• [TASK TO CARRY OUT] Copying exactly, give the lines in the material below from the one with "(** ** JavaScript values *)" to the one with "Num (z : Z).", ends included, and nothing besides.
***** DATASET CONTENT
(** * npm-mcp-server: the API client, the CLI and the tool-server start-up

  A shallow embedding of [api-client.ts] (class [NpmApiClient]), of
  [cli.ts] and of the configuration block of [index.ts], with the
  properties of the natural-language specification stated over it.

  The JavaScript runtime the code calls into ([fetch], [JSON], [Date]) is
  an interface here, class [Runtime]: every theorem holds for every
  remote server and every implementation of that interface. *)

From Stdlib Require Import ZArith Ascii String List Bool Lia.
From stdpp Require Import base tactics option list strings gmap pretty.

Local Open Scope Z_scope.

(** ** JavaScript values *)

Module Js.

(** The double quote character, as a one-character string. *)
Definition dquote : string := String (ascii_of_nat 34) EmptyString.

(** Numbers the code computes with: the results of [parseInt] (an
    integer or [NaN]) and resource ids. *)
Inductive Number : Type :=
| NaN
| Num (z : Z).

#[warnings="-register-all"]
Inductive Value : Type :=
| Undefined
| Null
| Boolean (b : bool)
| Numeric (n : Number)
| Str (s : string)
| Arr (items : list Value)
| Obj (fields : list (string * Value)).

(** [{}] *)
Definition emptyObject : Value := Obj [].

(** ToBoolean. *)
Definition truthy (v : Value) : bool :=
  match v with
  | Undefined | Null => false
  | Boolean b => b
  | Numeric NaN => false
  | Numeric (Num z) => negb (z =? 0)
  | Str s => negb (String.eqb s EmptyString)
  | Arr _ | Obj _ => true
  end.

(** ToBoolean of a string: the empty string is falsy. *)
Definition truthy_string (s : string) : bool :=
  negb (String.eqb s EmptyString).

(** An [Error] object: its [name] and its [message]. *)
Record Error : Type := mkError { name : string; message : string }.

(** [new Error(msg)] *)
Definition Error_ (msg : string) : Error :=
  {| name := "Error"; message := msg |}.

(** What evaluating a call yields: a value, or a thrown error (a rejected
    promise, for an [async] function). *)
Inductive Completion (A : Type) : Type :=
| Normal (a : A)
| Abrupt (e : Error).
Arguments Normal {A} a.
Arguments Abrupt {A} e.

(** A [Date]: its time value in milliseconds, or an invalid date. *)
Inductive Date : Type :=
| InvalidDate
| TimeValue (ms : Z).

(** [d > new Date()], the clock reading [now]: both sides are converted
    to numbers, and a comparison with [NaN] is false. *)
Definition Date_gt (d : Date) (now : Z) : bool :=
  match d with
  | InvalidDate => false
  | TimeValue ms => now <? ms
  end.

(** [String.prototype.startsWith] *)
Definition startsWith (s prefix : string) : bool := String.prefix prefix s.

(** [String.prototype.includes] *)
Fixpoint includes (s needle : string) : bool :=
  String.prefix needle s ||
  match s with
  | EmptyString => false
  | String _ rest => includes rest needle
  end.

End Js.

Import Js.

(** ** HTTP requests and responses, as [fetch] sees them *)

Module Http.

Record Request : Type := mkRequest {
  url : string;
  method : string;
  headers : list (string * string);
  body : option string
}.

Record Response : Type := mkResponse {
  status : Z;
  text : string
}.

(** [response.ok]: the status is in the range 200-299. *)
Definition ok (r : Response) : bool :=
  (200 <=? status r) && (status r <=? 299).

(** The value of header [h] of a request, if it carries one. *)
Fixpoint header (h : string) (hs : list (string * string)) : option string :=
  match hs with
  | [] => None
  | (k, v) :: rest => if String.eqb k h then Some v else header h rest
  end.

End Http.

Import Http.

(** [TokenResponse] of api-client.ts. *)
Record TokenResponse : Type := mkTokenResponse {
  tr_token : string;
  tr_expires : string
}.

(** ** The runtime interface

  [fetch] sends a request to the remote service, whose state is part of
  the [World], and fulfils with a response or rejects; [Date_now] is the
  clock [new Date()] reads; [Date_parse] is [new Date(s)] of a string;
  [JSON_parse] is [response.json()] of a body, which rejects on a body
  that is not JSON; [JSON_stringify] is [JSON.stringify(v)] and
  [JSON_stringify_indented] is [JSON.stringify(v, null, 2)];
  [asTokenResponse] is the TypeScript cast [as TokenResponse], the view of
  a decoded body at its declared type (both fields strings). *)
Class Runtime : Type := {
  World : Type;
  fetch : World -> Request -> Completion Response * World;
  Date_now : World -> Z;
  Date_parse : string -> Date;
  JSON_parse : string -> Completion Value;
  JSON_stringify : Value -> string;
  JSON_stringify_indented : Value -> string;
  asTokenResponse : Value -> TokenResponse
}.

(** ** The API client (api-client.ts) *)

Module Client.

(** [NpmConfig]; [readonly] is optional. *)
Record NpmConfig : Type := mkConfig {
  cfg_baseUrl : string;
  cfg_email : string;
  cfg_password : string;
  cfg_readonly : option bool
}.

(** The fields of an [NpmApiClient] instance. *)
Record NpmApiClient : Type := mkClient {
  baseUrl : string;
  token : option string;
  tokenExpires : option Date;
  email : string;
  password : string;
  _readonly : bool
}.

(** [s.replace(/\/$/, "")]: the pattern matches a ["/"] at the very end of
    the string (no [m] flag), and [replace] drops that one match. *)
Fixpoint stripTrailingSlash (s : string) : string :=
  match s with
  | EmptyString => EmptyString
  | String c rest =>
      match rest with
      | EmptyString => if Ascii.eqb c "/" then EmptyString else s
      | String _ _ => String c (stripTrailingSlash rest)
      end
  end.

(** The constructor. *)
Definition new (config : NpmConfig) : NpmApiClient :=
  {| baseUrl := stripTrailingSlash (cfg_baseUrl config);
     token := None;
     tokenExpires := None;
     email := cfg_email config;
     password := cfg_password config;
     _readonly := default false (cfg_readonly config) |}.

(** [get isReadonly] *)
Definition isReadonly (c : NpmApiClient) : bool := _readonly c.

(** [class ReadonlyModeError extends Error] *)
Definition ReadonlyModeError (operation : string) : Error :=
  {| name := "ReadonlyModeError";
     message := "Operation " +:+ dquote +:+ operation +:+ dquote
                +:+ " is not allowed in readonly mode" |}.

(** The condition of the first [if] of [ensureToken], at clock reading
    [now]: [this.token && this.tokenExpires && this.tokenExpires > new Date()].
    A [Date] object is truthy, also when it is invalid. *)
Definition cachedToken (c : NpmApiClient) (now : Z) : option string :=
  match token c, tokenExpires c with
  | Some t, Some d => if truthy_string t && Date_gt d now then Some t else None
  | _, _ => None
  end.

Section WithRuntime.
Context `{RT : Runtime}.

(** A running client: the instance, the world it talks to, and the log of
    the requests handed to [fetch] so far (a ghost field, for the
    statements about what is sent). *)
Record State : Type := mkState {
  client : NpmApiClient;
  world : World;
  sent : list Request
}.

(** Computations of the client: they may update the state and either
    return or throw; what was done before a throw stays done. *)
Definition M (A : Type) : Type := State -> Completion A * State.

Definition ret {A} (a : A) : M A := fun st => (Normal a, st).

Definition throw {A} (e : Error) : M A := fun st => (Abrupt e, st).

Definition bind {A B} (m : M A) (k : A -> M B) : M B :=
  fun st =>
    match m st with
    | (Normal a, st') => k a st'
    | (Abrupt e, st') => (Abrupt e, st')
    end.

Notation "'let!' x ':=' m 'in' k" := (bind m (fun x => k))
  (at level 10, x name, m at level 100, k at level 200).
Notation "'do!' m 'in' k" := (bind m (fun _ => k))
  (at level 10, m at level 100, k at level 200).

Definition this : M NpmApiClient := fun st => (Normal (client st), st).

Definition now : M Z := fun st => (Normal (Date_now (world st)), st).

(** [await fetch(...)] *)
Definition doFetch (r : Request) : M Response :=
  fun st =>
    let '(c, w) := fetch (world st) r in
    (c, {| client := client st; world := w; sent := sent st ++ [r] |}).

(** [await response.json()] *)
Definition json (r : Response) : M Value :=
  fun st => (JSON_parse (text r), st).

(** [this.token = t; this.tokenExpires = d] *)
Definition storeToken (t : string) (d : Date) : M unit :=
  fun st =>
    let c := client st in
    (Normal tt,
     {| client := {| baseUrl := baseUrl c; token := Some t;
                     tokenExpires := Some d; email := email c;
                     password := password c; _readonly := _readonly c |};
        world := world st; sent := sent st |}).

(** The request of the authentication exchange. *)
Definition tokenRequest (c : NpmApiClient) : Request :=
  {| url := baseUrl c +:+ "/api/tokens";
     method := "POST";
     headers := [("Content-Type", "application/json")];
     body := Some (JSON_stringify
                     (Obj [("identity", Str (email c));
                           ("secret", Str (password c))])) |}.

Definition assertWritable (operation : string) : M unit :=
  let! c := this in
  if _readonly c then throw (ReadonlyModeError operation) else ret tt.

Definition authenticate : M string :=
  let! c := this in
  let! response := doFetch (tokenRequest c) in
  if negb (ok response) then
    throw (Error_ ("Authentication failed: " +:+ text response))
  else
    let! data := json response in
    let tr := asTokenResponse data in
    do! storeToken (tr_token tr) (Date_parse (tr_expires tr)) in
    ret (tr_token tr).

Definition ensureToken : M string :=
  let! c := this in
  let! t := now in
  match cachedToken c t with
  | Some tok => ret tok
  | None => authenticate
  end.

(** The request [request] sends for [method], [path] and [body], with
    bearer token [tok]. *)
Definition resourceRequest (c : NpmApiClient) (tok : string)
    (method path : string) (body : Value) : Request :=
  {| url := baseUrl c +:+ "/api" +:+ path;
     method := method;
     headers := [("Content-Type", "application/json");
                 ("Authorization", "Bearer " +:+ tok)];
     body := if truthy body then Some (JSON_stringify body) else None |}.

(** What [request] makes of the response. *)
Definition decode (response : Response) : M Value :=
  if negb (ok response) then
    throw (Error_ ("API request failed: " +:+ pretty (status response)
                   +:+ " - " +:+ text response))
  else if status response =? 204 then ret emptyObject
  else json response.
**********
***** DATASET CONTENT
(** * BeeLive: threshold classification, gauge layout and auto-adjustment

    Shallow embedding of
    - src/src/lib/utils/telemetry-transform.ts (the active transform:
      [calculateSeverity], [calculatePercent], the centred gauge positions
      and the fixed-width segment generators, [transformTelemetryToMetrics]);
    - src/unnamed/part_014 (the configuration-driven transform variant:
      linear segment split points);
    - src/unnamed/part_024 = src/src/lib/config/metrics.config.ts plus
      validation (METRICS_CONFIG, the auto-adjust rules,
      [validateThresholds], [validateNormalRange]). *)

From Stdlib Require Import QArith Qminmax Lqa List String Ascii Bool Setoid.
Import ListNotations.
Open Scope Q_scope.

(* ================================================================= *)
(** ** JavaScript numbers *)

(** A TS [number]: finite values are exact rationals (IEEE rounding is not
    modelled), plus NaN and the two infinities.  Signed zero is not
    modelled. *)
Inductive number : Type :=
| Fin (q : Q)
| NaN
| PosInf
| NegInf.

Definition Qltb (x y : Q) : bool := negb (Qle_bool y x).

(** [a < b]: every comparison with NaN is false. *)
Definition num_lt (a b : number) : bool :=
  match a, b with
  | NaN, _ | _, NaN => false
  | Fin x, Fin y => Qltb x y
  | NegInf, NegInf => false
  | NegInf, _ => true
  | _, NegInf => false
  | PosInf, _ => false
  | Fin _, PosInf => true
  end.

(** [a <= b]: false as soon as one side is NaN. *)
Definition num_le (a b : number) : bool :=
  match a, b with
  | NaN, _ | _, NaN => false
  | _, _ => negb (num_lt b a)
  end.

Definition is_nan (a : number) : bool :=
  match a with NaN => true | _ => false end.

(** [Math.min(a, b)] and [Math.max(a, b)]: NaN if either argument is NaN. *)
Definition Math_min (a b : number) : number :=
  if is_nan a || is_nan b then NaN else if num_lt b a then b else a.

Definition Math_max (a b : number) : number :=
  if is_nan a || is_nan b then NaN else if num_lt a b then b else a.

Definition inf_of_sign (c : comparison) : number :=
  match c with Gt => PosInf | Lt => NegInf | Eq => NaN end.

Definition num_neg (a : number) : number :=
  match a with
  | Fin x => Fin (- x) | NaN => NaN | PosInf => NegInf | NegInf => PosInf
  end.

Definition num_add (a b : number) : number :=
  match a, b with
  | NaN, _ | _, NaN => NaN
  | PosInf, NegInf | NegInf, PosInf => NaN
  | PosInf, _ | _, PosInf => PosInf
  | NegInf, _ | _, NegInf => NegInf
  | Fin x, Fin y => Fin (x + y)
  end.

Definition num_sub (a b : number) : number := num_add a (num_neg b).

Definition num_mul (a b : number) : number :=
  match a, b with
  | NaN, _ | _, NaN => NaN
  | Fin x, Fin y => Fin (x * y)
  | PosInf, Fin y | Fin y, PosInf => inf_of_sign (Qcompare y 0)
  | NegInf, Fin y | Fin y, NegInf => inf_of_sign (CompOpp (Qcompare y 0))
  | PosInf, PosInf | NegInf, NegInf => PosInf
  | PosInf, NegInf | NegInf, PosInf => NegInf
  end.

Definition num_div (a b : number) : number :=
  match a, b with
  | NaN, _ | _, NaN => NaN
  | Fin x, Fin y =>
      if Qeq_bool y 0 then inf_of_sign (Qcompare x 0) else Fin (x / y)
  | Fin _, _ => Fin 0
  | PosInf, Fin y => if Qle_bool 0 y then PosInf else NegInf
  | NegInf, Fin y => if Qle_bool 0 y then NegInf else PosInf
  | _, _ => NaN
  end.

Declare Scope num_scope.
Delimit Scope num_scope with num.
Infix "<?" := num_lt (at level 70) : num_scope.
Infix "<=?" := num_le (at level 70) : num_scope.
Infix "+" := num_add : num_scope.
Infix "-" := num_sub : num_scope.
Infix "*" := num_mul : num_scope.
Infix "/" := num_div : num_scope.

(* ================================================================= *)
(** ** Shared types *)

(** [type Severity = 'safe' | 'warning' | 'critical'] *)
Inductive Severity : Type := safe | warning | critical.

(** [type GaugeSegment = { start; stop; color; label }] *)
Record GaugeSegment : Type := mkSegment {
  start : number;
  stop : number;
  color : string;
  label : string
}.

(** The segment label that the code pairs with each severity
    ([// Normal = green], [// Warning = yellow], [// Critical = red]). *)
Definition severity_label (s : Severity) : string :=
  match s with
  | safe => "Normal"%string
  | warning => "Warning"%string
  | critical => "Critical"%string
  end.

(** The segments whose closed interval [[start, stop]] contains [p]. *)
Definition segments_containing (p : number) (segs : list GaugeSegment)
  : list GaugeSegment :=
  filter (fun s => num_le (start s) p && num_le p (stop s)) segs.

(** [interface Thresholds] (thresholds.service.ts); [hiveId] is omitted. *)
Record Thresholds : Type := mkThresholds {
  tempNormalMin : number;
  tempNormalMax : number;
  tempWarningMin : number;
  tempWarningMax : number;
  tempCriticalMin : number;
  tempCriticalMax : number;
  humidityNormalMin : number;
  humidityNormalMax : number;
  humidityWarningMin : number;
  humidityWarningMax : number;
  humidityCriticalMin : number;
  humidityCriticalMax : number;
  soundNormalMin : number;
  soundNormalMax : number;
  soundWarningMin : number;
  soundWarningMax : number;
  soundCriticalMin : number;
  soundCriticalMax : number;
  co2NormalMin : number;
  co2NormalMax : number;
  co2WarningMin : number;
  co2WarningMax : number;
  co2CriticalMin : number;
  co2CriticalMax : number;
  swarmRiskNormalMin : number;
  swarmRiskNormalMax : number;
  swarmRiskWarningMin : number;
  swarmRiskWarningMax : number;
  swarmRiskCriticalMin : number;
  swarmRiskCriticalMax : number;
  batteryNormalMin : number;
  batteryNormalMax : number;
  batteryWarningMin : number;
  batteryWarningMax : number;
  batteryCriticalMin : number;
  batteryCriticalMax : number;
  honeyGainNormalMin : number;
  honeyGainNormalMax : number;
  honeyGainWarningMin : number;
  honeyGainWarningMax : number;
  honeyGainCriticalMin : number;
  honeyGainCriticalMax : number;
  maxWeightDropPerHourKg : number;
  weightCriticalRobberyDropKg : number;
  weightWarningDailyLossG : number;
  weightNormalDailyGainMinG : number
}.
**********
• [OUTPUT OF THE EXERCISE]
(** ** JavaScript values *)

Module Js.

(** The double quote character, as a one-character string. *)
Definition dquote : string := String (ascii_of_nat 34) EmptyString.

(** Numbers the code computes with: the results of [parseInt] (an
    integer or [NaN]) and resource ids. *)
Inductive Number : Type :=
| NaN
| Num (z : Z).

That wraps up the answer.